Infographic: West Virginia Chemical Spill Spreads to Ohio River

Spill shut down drinking water for 300,000 people.

West Virginia Chemical Spill

Infographic by Codi Kozacek/ Circle of Blue ; Source: Ohio River Valley Water Sanitation Commission
The chemical spill plume moved from West Virginia’s Elk River to the Kanawha River and eventually into the Ohio River. Click image to enlarge

On January 9,2014 a chemical storage tank on the bank of West Virginia’s Elk River leaked approximately 10,000 gallons of 4-methyl-cyclohexane-methanol (MCHM), a chemical used to process coal, into the river just 1.5 miles upstream of the drinking water intake for 300,000 people in Charleston, the state capital. Residents were warned not to use their tap water for any purpose, and many were afraid to drink it for months after the incident.

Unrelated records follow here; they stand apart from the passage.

(* ===== verification/HashProps.v ===== *)
(** * HashProps: a hash table is a multiset of records

    The invariant of [HashChain] for the cells of a table, and its preservation by
    the steps of [mysys/hash.c]: walking and changing a chain, the split and the
    placing of an insertion, the unlinking and the merge of a deletion, the
    relinking of an update. *)
From stdpp Require Import base tactics option list numbers sets.
From Stdlib Require Import ZArith Lia.
From S2P Require Import Prelude.
From S2P Require Import Hash.
From S2P Require Import HashChain.

Module HashProps.
Import Hash HashChain.

(** ** Cells *)

Definition cell (d : list HASH_LINK) (i : Z) : HASH_LINK := default (mk_link 0 0) (load d i).
Abbreviation nxt d := (fun i => next (cell d i)).
Abbreviation dat d := (fun i => data (cell d i)).

Definition inside (d : list HASH_LINK) (i : Z) : Prop := 0 <= i < Z.of_nat (length d).

Lemma load_cell d i : inside d i -> load d i = Some (cell d i).
Proof. intros H. unfold cell. by destruct (load_in d i H) as [v ->]. Qed.

(** [d'] is [d] with the cell [i] set to [x]. *)
Definition changed (d d' : list HASH_LINK) (i : Z) (x : HASH_LINK) : Prop :=
  length d' = length d /\ forall j, cell d' j = upd (cell d) i x j.

Lemma store_cell d i x : inside d i -> exists d', store d i x = Some d' /\ changed d d' i x.
Proof.
  intros H. rewrite store_in by done. eexists. split; [done |]. split; [by rewrite length_insert |].
  intros j. unfold cell. rewrite (load_store d i x _ j) by by apply store_in. unfold upd.
  destruct (decide (i = j)), (decide (j = i)); subst; done.
Qed.

(** [changed] as equations on links and data. *)
Lemma changed_nxt d d' i x j : changed d d' i x -> nxt d' j = upd (nxt d) i (next x) j.
Proof. intros [_ H]. cbn. rewrite H. unfold upd. by case_decide. Qed.

Lemma changed_dat d d' i x j : changed d d' i x -> dat d' j = upd (dat d) i (data x) j.
Proof. intros [_ H]. cbn. rewrite H. unfold upd. by case_decide. Qed.

Lemma changed_inside d d' i x j : changed d d' i x -> inside d' j <-> inside d j.
Proof. intros [H _]. unfold inside. by rewrite H. Qed.

(** Distinct cells are not more than the array has. *)
Lemma cells_bound d l : NoDup l -> (forall i, i ∈ l -> inside d i) -> (length l <= length d)%nat.
Proof.
  intros Hn Hl. transitivity (length (seqZ 0 (Z.of_nat (length d)))).
  - apply submseteq_length, NoDup_submseteq; [done |]. intros i Hi%Hl. apply elem_of_seqZ. unfold inside in Hi. lia.
  - rewrite length_seqZ. lia.
Qed.

(** ** Walking a chain *)

Lemma movelink_spec d find new : forall l q fuel,
  linked (nxt d) (l ++ [q]) find -> find ∉ l ++ [q] -> (forall i, i ∈ l ++ [q] -> inside d i) ->
  (length l < fuel)%nat ->
  exists d', movelink fuel d find (hd q l) new = Some d' /\ changed d d' q (mk_link new (dat d q)).
Proof.
  induction l as [| i l IH]; intros q fuel Hl Hf Hin Hfuel; (destruct fuel as [| fuel]; [simpl in Hfuel; lia |]);
    cbn [movelink hd app] in *.
  - rewrite load_cell by (apply Hin; set_solver). cbn [mbind option_bind].
    destruct Hl as [Hl _]. cbn [hd] in Hl. rewrite bool_decide_false by (rewrite Hl; tauto).
    apply store_cell. apply Hin. set_solver.
  - rewrite load_cell by (apply Hin; set_solver). cbn [mbind option_bind].
    destruct Hl as [Hi Hl]. assert (E : hd find (l ++ [q]) = hd q l) by by destruct l.
    rewrite E in Hi. rewrite Hi.
    assert (Hh : hd q l ∈ l ++ [q]) by (destruct l; set_solver).
    rewrite bool_decide_true by set_solver. apply IH; [done | set_solver | set_solver |].
    simpl in Hfuel. lia.
Qed.
Lemma high_step_inv :
  low (dat d0 p') = false ->
  exists st' lf' lu' hf' hu' dl' dh', high_step p' st = Some st' /\ sinv (P ++ [p']) p' st' lf' lu' hf' hu' dl' dh'.
Proof.
  intros Hlow. pose proof I as [I1 I2 I3 I4 I5 I6 I7 I8 I9 I10 I11 I12].
  assert (Eh : highs (P ++ [p']) = highs P ++ [p']).
  { rewrite filter_app. f_equal. rewrite filter_cons_True by done. done. }
  assert (El : lows (P ++ [p']) = lows P).
  { rewrite filter_app, filter_cons_False by (cbv beta in *; congruence). by rewrite filter_nil, app_nil_r. }
  pose proof step_rest as SR. pose proof step_nonempty as SN. pose proof step_empty as SE.
  pose proof Hnd2 as N. pose proof Hmem as M. pose proof Hload as HL. clear Hnd2 Hmem Hload I.
  destruct st as [d flag empty gpos rec gpos2 rec2]. cbn [sp_data sp_flag sp_empty sp_gpos sp_rec sp_gpos2 sp_rec2] in *.
  unfold high_step. subst flag. rewrite HL.
  assert (Hrest : forall i, i ∉ (P ++ [p']) ++ [n] -> cell d i = cell d0 i) by (intros i Hi; apply I12; set_solver).
  destruct hf.
  - (* a further record *)
    destruct (half_nonempty d0 _ _ _ _ _ _ _ I4) as [_ Hg]. assert (Hgm : gpos2 ∈ dl ++ dh ++ [empty]) by set_solver.
    assert (Hne : P <> []) by (apply SN; by right).
    destruct (half_extend d0 d hu _ dh gpos2 rec2 p p' I4) as (d' & Hd' & Hch & Hh).
    { apply NoDup_app in N as (_ & _ & N). by apply NoDup_app in N as []. }
    { intros Hx. destruct (M p') as [? _]; [set_solver | done]. }
    { intros _. split; [by apply I11 | by apply Hnext]. }
    { by apply I12. }
    { by apply M. }
    destruct (SR d' gpos2 _ Hch Hgm) as (R1 & R2 & R3).
    assert (Hlo : half d0 d' lf lu (lows P) dl gpos rec p).
    { destruct Hch as [-> | C]; [done |]. eapply half_frame; [done | done |].
      apply NoDup_app in N as (_ & N & _). set_solver. }
    assert (Hhas : has (code lf lu true hu) HIGHFIND = true) by (by destruct lf, lu, hu). rewrite Hhas. cbn [negb].
    assert (Hus : negb (has (code lf lu true hu) HIGHUSED) = negb hu) by (by destruct lf, lu, hu). rewrite Hus.
    exists (mk_split d' (code lf false true true) empty gpos rec p' (dat d0 p')), lf, false, true, true, dl, (dh ++ [p']). split.
    + destruct hu; cbn [negb].
      * injection Hd' as <-. cbn [mbind option_bind]. rewrite HL.
        destruct lu; [by specialize (I2 eq_refl) | done].
      * rewrite Hd'. cbn [mbind option_bind]. rewrite load_cell by (unfold inside; rewrite R1; done).
        cbn [mbind option_bind]. rewrite R2. by destruct lf, lu.
    + split; cbn [sp_data sp_flag sp_empty sp_gpos sp_rec sp_gpos2 sp_rec2]; try done.
      * rewrite El. by eapply half_unused.
      * by rewrite Eh.
      * rewrite <- app_assoc, (Permutation_app_comm [p']), !app_assoc, <- (app_assoc dl), I5.
        rewrite <- !app_assoc. by apply Permutation_app_head, Permutation_app_comm.
      * apply headed_snoc; [done |]. intros ->. by apply elem_of_nil in Hg.
      * intros -> _. by apply I9.
  - destruct I4 as (Hh0 & -> & ->). pose proof (I8 eq_refl) as He.
    assert (Hhf : has (code lf lu false false) HIGHFIND = false) by (by destruct lf, lu). rewrite Hhf. cbn [negb mbind option_bind].
    exists (mk_split d (code lf false true false) p' gpos rec empty (dat d0 p')), lf, false, true, false, dl, [empty].
    split; [by destruct lf, lu |].
    split; cbn [sp_data sp_flag sp_empty sp_gpos sp_rec sp_gpos2 sp_rec2]; try done.
    + rewrite El. by eapply half_unused.
    + rewrite Eh, Hh0. by apply half_start.
    + rewrite app_nil_l in I5. rewrite app_assoc, I5. rewrite <- !app_assoc. by apply Permutation_app_head, Permutation_app_comm.
    + right. exists []. by rewrite He.
    + intros -> _. apply Hfirst. by apply SE.
    + intros _. by apply I12.
Qed.
End Step.
(* ===== verification/HashTable.v ===== *)
(** * HashTable: the operations of a hash table on a multiset of records

    The properties of [mysys/hash.c].  [table key h rs] relates a table to the
    multiset [rs] of its records: insertion adds a record, deletion removes it,
    update moves it, and a search visits exactly the records with the key. *)
From stdpp Require Import base tactics option list numbers sets.
From Stdlib Require Import ZArith Lia.
From S2P Require Import Prelude.
From S2P Require Import Hash.
From S2P Require Import HashChain.
From S2P Require Import HashProps.
From S2P Require Import HashSplit.

Module HashTable.
Import Hash HashChain HashProps HashSplit.

(** ** The cell of a hash number *)

(** [b] is the power of two above the number of records. *)
Definition sized (b n : Z) : Prop := exists k, 0 <= k <= 29 /\ b = 2 ^ k /\ b / 2 <= n < b.

Lemma mask_low h k m :
  0 <= h -> 0 <= k <= 30 -> h mod 2 ^ k < m -> my_hash_mask h (2 ^ k) m = h mod 2 ^ k.
Proof.
  intros Hh Hk Hm. assert (0 < 2 ^ k <= 2 ^ 30) by (split; [lia | apply Z.pow_le_mono_r; lia]).
  unfold my_hash_mask. rewrite uwrap_small by lia.
  assert (E : h &&& (2 ^ k - 1) = h mod 2 ^ k) by (rewrite <- Z.land_ones by lia; f_equal; rewrite Z.ones_equiv; lia).
  rewrite E. by rewrite bool_decide_true.
Qed.

Lemma mask_high h k m :
  0 <= h -> 1 <= k <= 30 -> m <= h mod 2 ^ k -> my_hash_mask h (2 ^ k) m = h mod 2 ^ (k - 1).
Proof.
  intros Hh Hk Hm. assert (0 < 2 ^ k <= 2 ^ 30) by (split; [lia | apply Z.pow_le_mono_r; lia]).
  unfold my_hash_mask. rewrite uwrap_small by lia.
  assert (E : forall j, 0 <= j -> h &&& (2 ^ j - 1) = h mod 2 ^ j).
  { intros j Hj. rewrite <- Z.land_ones by lia. f_equal. rewrite Z.ones_equiv. lia. }
  rewrite E by lia. rewrite bool_decide_false by lia.
  rewrite Z.shiftr_div_pow2 by lia. change (2 ^ 1) with 2.
  assert (Ek : 2 ^ k = 2 * 2 ^ (k - 1)) by (rewrite <- Z.pow_succ_r by lia; f_equal; lia).
  assert (0 < 2 ^ (k - 1)) by lia.
  replace (2 ^ k / 2) with (2 ^ (k - 1)) by (rewrite Ek, Z.mul_comm, Z.div_mul by lia; done).
  rewrite uwrap_small by lia. apply E. lia.
Qed.

Lemma half_pow k : 1 <= k -> 2 ^ k / 2 = 2 ^ (k - 1) /\ 2 ^ k = 2 * 2 ^ (k - 1) /\ 0 < 2 ^ (k - 1).
Proof.
  intros Hk. assert (Ek : 2 ^ k = 2 * 2 ^ (k - 1)) by (rewrite <- Z.pow_succ_r by lia; f_equal; lia).
  split_and!; [rewrite Ek, Z.mul_comm, Z.div_mul by lia; done | done | lia].
Qed.
(* ===== verification/HashMain.v ===== *)
(** * HashMain: the properties of hash tables

    The theorems on [mysys/hash.c] for every array of links that obeys
    [LinkArrayLaws]; the witnesses run the code on dynamic arrays ([HashArray])
    with the binary collation ([CtypeBin]). *)
From stdpp Require Import base tactics option list numbers sets.
From Stdlib Require Import ZArith Lia.
From S2P Require Import Prelude DynArray Pack Hash CtypeBin HashChain HashProps HashSplit HashTable.

(** * HashArray: the links of a hash table in a dynamic array

    [DYNAMIC_ARRAY] ([mysys/array.c]) offers what [Hash] asks of an array of links:
    a cell is eight bytes, the 32-bit index [next] and the address [data], both with
    the low byte first.  [dyn_links] are the operations, [dyn_laws] that they obey
    [LinkArrayLaws]. *)
Module HashArray.
Import DynArray.

(** ** A cell in memory *)

Definition link_bytes (x : HASH_LINK) : list Z := Pack.int4store (next x) ++ Pack.int4store (data x).

Definition link_at (b : list Z) : HASH_LINK :=
  mk_link (default 0 (Pack.uint4korr b 0)) (default 0 (Pack.uint4korr b 4)).

Fixpoint link_cells (n : nat) (b : list Z) : list HASH_LINK :=
  match n with O => [] | S n => link_at (take 8 b) :: link_cells n (drop 8 b) end.

Lemma int4_wrap x l : Pack.uint4korr (Pack.int4store x ++ l) 0 = Some (u32 x).
Proof.
  set (m := Pack.int4store x ++ l).
  assert (load m 0 = Some (u8 x)) by done. assert (load m (0 + 1) = Some (u8 (x ≫ 8))) by done.
  assert (load m (0 + 2) = Some (u8 (x ≫ 16))) by done. assert (load m (0 + 3) = Some (u8 (x ≫ 24))) by done.
  clearbody m. unfold Pack.uint4korr. Pack.korr_solve.
Qed.

Lemma link_roundtrip x : link_at (link_bytes x) = wrap_link x.
Proof.
  unfold link_at, wrap_link, link_bytes. rewrite int4_wrap. cbn [default]. f_equal.
  assert (E : Pack.uint4korr (Pack.int4store (next x) ++ Pack.int4store (data x)) 4 =
              Pack.uint4korr (Pack.int4store (data x) ++ []) 0) by done.
  by rewrite E, int4_wrap.
Qed.

Lemma link_cells_concat (els : list (list Z)) rest :
  Forall (fun e => Z.of_nat (length e) = 8) els ->
  link_cells (length els) (concat els ++ rest) = link_at <$> els.
Proof.
  induction 1 as [| e els He _ IH]; [done |]. cbn [length link_cells concat fmap list_fmap].
  assert (length e = 8%nat) as H8 by lia.
  rewrite <- app_assoc, <- H8, take_app_length, drop_app_length. by f_equal.
Qed.

Section Instance_.
Context (my_malloc : Z -> option (list Z)) (my_realloc : list Z -> Z -> option (list Z)).

(** [reset_dynamic] is the assignment of 0 to [elements]. *)
#[local] Instance dyn_links : LinkArray DYNAMIC_ARRAY := {|
  links a :=
    b ← read (bytes (buffer a)) 0 (elements a * 8);
    Some (link_cells (Z.to_nat (elements a)) b);
  with_links a l := memcpy_to a 0 (concat (link_bytes <$> l));
  la_init size growth := init_dynamic_array my_malloc 8 size growth;
  la_alloc a := '(r, a) ← alloc_dynamic my_malloc my_realloc a; Some (bool_decide (r = None), a);
  la_pop a := (pop_dynamic a).2;
  la_reset a := set_elements a 0;
  la_delete := delete_dynamic;
|}.

Context {Hal : alloc_ok my_malloc my_realloc}.

Definition cells_held (a : DYNAMIC_ARRAY) (l : list HASH_LINK) : Prop :=
  exists els, repr a els /\ size_of_element a = 8 /\ l = link_at <$> els.
(** * Session tree navigator (extensions/sessions.ts)

    A shallow embedding of the tree builder, the tree flattener, the
    incremental filter, the selector's key handling and rendering, the
    formatting helpers and the header loader of [extensions/sessions.ts],
    followed by the properties established about them. *)

From Stdlib Require Import ZArith List String Ascii Bool Lia Permutation Sorted.
From Stdlib Require Import DecimalString DecimalZ.
From stdpp Require Import gmap strings list fin_maps.

Local Open Scope string_scope.
Local Open Scope list_scope.
Set Warnings "-register-all".
#[local] Arguments String.append !_ _ / : simpl nomatch.

(** ** Data model *)

(** [SessionWithParent]: the fields of [SessionInfo] the extension reads,
    plus the optional [parentSession].  [created] and [modified] hold the
    value of [Date.getTime()], an integer number of milliseconds. *)
Record Session := mkSession {
  path : string;
  name : option string;
  firstMessage : string;
  cwd : string;
  created : Z;
  modified : Z;
  parentSession : option string
}.

(** [SessionTreeNode] *)
Inductive SessionTreeNode := mkNode {
  tn_session : Session;
  tn_children : list SessionTreeNode;
  tn_depth : nat
}.

(** [FlatNode] *)
Record FlatNode := mkFlat {
  fn_session : Session;
  fn_depth : nat;
  fn_prefix : string;
  fn_isLast : bool;
  fn_hasChildren : bool
}.

(** ** [Array.prototype.sort] with a numeric comparator

    The sort is stable; [sort_by cmp] is the stable insertion sort for the
    comparator [cmp], where [cmp a b <= 0] keeps [a] before [b]. *)
Section Sort.
Context {A : Type} (cmp : A -> A -> Z).

Fixpoint insert_by (x : A) (l : list A) : list A :=
  match l with
  | [] => [x]
  | y :: l' => if (cmp x y <=? 0)%Z then x :: y :: l' else y :: insert_by x l'
  end.

Fixpoint sort_by (l : list A) : list A :=
  match l with
  | [] => []
  | x :: l' => insert_by x (sort_by l')
  end.
End Sort.

(** [(a, b) => b.modified.getTime() - a.modified.getTime()] *)
Definition cmp_modified_desc (a b : Session) : Z := (modified b - modified a)%Z.
(** [(a, b) => a.created.getTime() - b.created.getTime()] *)
Definition cmp_created_asc (a b : Session) : Z := (created a - created b)%Z.

(** ** buildSessionTree *)

(** First loop: [byPath.set(s.path, s)] for every session. *)
Definition index_by_path (sessions : list Session) : gmap string Session :=
  foldl (fun byPath s => <[path s := s]> byPath) ∅ sessions.

(** The two accumulators of the second loop. *)
Record Buckets := mkBuckets {
  childrenOf : gmap string (list Session);
  roots : list Session
}.

(** [session.parentSession && byPath.has(session.parentSession)]: an absent
    or empty parent reference is falsy. *)
Definition has_parent (byPath : gmap string Session) (s : Session) : bool :=
  match parentSession s with
  | Some p => negb (String.eqb p "") && bool_decide (is_Some (byPath !! p))
  | None => false
  end.

(** One iteration of the second loop. *)
Definition register (byPath : gmap string Session) (b : Buckets) (s : Session) : Buckets :=
  match parentSession s with
  | Some p =>
      if negb (String.eqb p "") && bool_decide (is_Some (byPath !! p)) then
        let children := default [] (childrenOf b !! p) in
        mkBuckets (<[p := children ++ [s]]> (childrenOf b)) (roots b)
      else mkBuckets (childrenOf b) (roots b ++ [s])
  | None => mkBuckets (childrenOf b) (roots b ++ [s])
  end.

Definition fill_buckets (sessions : list Session) : Buckets :=
  foldl (register (index_by_path sessions)) (mkBuckets ∅ []) sessions.

(** [childrenOf.get(session.path) || []] followed by the in-place sort.
    The bucket is sorted where it is stored; a later visit of the same
    bucket sorts a sorted array, which leaves it unchanged. *)
Definition sorted_children (cO : gmap string (list Session)) (s : Session) : list Session :=
  sort_by cmp_created_asc (default [] (cO !! path s)).

(** [buildNode].  The recursion follows the children buckets, which is not
    structural; [fuel] bounds the recursion depth and [None] means the
    bound was reached before the recursion ended. *)
Fixpoint buildNode (fuel : nat) (cO : gmap string (list Session))
    (s : Session) (depth : nat) : option SessionTreeNode :=
  match fuel with
  | O => None
  | S fuel' =>
      match mapM (fun child => buildNode fuel' cO child (depth + 1)) (sorted_children cO s) with
      | Some kids => Some (mkNode s kids depth)
      | None => None
      end
  end.

Definition buildSessionTree_fuel (fuel : nat) (sessions : list Session)
    : option (list SessionTreeNode) :=
  let b := fill_buckets sessions in
  mapM (fun root => buildNode fuel (childrenOf b) root 0)
       (sort_by cmp_modified_desc (roots b)).

(** [buildSessionTree].  When the recursion of [buildNode] ends at all, it
    ends within [length sessions] levels, so [None] stands for a recursion
    that never ends. *)
Definition buildSessionTree (sessions : list Session) : option (list SessionTreeNode) :=
  buildSessionTree_fuel (length sessions) sessions.

(** ** flattenTree *)

Definition connector (isLast : bool) : string := if isLast then "└─ " else "├─ ".
Definition fragment (isLast : bool) : string := if isLast then "   " else "│  ".

(** [for (...) prefix += parentPrefixes[i]] *)
Definition join_prefixes (parentPrefixes : list string) : string :=
  foldl String.append "" parentPrefixes.

(** The inner [flatten]; the pushes onto [result] are returned in order.
    [flatten_children n i cs] is the [forEach] over the children from
    index [i] on, [n] being [node.children.length]. *)
Fixpoint flatten (node : SessionTreeNode) (depth : nat)
    (parentPrefixes : list string) (isLast : bool) : list FlatNode :=
  let prefix :=
    if (0 <? depth)%nat then join_prefixes parentPrefixes +:+ connector isLast else "" in
  let newParentPrefixes :=
    if (0 <? depth)%nat then parentPrefixes ++ [fragment isLast] else parentPrefixes in
  let n := length (tn_children node) in
  mkFlat (tn_session node) depth prefix isLast (0 <? n)%nat ::
  (fix flatten_children (i : nat) (cs : list SessionTreeNode) : list FlatNode :=
     match cs with
     | [] => []
     | child :: cs' =>
         flatten child (depth + 1) newParentPrefixes (i =? n - 1)%nat
           ++ flatten_children (S i) cs'
     end) 0%nat (tn_children node).

Fixpoint flatten_roots (n i : nat) (rs : list SessionTreeNode) : list FlatNode :=
  match rs with
  | [] => []
  | root :: rs' => flatten root 0 [] (i =? n - 1)%nat ++ flatten_roots n (S i) rs'
  end.

Definition flattenTree (roots : list SessionTreeNode) : list FlatNode :=
  flatten_roots (length roots) 0 roots.

(** ** Strings

    A string is held as the sequence of its bytes in UTF-8.  The ASCII
    characters are the bytes below 128.  On strings made of them
    [toLowerCase] folds the letters [A]-[Z], [trim] strips the tab, the
    line feed, the vertical tab, the form feed, the carriage return and
    the blank, and [length] is the number of characters. *)

Definition lower_ascii (c : ascii) : ascii :=
  let n := nat_of_ascii c in
  if ((65 <=? n) && (n <=? 90))%nat then ascii_of_nat (n + 32) else c.

Fixpoint ascii_toLowerCase (s : string) : string :=
  match s with
  | EmptyString => EmptyString
  | String c s' => String (lower_ascii c) (ascii_toLowerCase s')
  end.

Definition is_space (c : ascii) : bool :=
  let n := nat_of_ascii c in
  ((9 <=? n) && (n <=? 13) || (n =? 32))%nat.

Fixpoint ascii_trimStart (s : string) : string :=
  match s with
  | EmptyString => EmptyString
  | String c s' => if is_space c then ascii_trimStart s' else s
  end.

Fixpoint ascii_trimEnd (s : string) : string :=
  match s with
  | EmptyString => EmptyString
  | String c s' =>
      match ascii_trimEnd s' with
      | EmptyString => if is_space c then EmptyString else String c EmptyString
      | t => String c t
      end
  end.

Definition ascii_trim (s : string) : string := ascii_trimEnd (ascii_trimStart s).

(** [s] is made of ASCII white space, the empty string included. *)
Fixpoint all_space (s : string) : bool :=
  match s with
  | EmptyString => true
  | String c s' => is_space c && all_space s'
  end.

(** Every character of [s] is an ASCII character. *)
Fixpoint is_ascii (s : string) : bool :=
  match s with
  | EmptyString => true
  | String c s' => (nat_of_ascii c <? 128)%nat && is_ascii s'
  end.

(** [String.prototype.toLowerCase], [String.prototype.trim] and [length]
    are the runtime's: the first two follow the Unicode character tables
    (lower-casing depends on the neighbouring characters, and [trim] knows
    white space beyond ASCII), and [length] counts UTF-16 code units.
    They are taken as given, with what they do on strings of ASCII
    characters, and with the fact that white space has no lower case: a
    string that [trim] empties is left as it is by [toLowerCase]. *)
Class StringMethods := {
  toLowerCase : string -> string;
  trim : string -> string;
  code_units : string -> nat;
  toLowerCase_ascii : forall s, is_ascii s = true -> toLowerCase s = ascii_toLowerCase s;
  trim_ascii : forall s, is_ascii s = true -> trim s = ascii_trim s;
  toLowerCase_blank : forall s, trim s = "" -> toLowerCase s = s;
  code_units_ascii : forall s, is_ascii s = true -> code_units s = String.length s
}.

Fixpoint starts_with (q text : string) : bool :=
  match q, text with
  | EmptyString, _ => true
  | String a q', String b text' => Ascii.eqb a b && starts_with q' text'
  | String _ _, EmptyString => false
  end.

(** [text.includes(q)] *)
Fixpoint includes (text q : string) : bool :=
  starts_with q text ||
  match text with
  | EmptyString => false
  | String _ text' => includes text' q
  end.

(** [.filter(Boolean)] on an array of optional strings: [undefined] and the
    empty string are dropped. *)
Fixpoint filter_Boolean (l : list (option string)) : list string :=
  match l with
  | [] => []
  | Some s :: l' => if String.eqb s "" then filter_Boolean l' else s :: filter_Boolean l'
  | None :: l' => filter_Boolean l'
  end.

(** [.join(sep)] *)
Fixpoint join (sep : string) (l : list string) : string :=
  match l with
  | [] => ""
  | [x] => x
  | x :: l' => x +:+ sep +:+ join sep l'
  end.

(** ** The terminal toolkit the selector is written against

    [Input] (the text field), and [matchesKey], come from the TUI library;
    the selector only relies on this interface. *)
Class Toolkit := {
  Input : Type;
  Input_new : Input;
  getValue : Input -> string;
  setValue : Input -> string -> Input;
  Input_handleInput : Input -> string -> Input;
  getValue_new : getValue Input_new = "";
  getValue_setValue : forall i v, getValue (setValue i v) = v;
  matchesKey : string -> string -> bool
}.

Definition Key_escape := "escape".
Definition Key_enter := "enter".
Definition Key_up := "up".
Definition Key_down := "down".
Definition Key_pageUp := "pageUp".
Definition Key_pageDown := "pageDown".
Definition Key_home := "home".
Definition Key_end := "end".

(** What [handleInput] reports to its owner: [onSelect(path)] or
    [onCancel()]. *)
Inductive Outcome := Selected (p : string) | Cancelled.

(** [array[i]] for an integer index: [undefined] out of range. *)
Definition at_index {A} (l : list A) (i : Z) : option A :=
  if (i <? 0)%Z then None else l !! Z.to_nat i.

(** [findIndex]: the first index satisfying [f], or [-1]. *)
Fixpoint findIndex_from {A} (f : A -> bool) (i : Z) (l : list A) : Z :=
  match l with
  | [] => (-1)%Z
  | x :: l' => if f x then i else findIndex_from f (i + 1)%Z l'
  end.
Definition findIndex {A} (f : A -> bool) (l : list A) : Z := findIndex_from f 0%Z l.

Section Filter.
Context `{StringMethods}.

(** The text a node is matched against in [applyFilter]. *)
Definition match_text (node : FlatNode) : string :=
  let s := fn_session node in
  toLowerCase (join " " (filter_Boolean [Some (firstMessage s); name s; Some (cwd s); Some (path s)])).

(** The array assigned to [filteredNodes] for the raw value of the search
    field. *)
Definition filter_nodes (value : string) (flatNodes : list FlatNode) : list FlatNode :=
  let query := trim (toLowerCase value) in
  if String.eqb query "" then flatNodes
  else List.filter (fun node => includes (match_text node) query) flatNodes.
End Filter.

The spill elevated to public attention a pattern of disregard, weak oversight, even neglect by West Virginia and federal regulators charged by law to oversee storage of toxic chemicals, and to safeguard the environment and public health. A Circle of Blue investigation found that not only was a harmful chemical stored haphazardly near a major drinking water source, scant information was available to regulators, public health officials, and citizens about the chemical’s effects on people and aquatic species.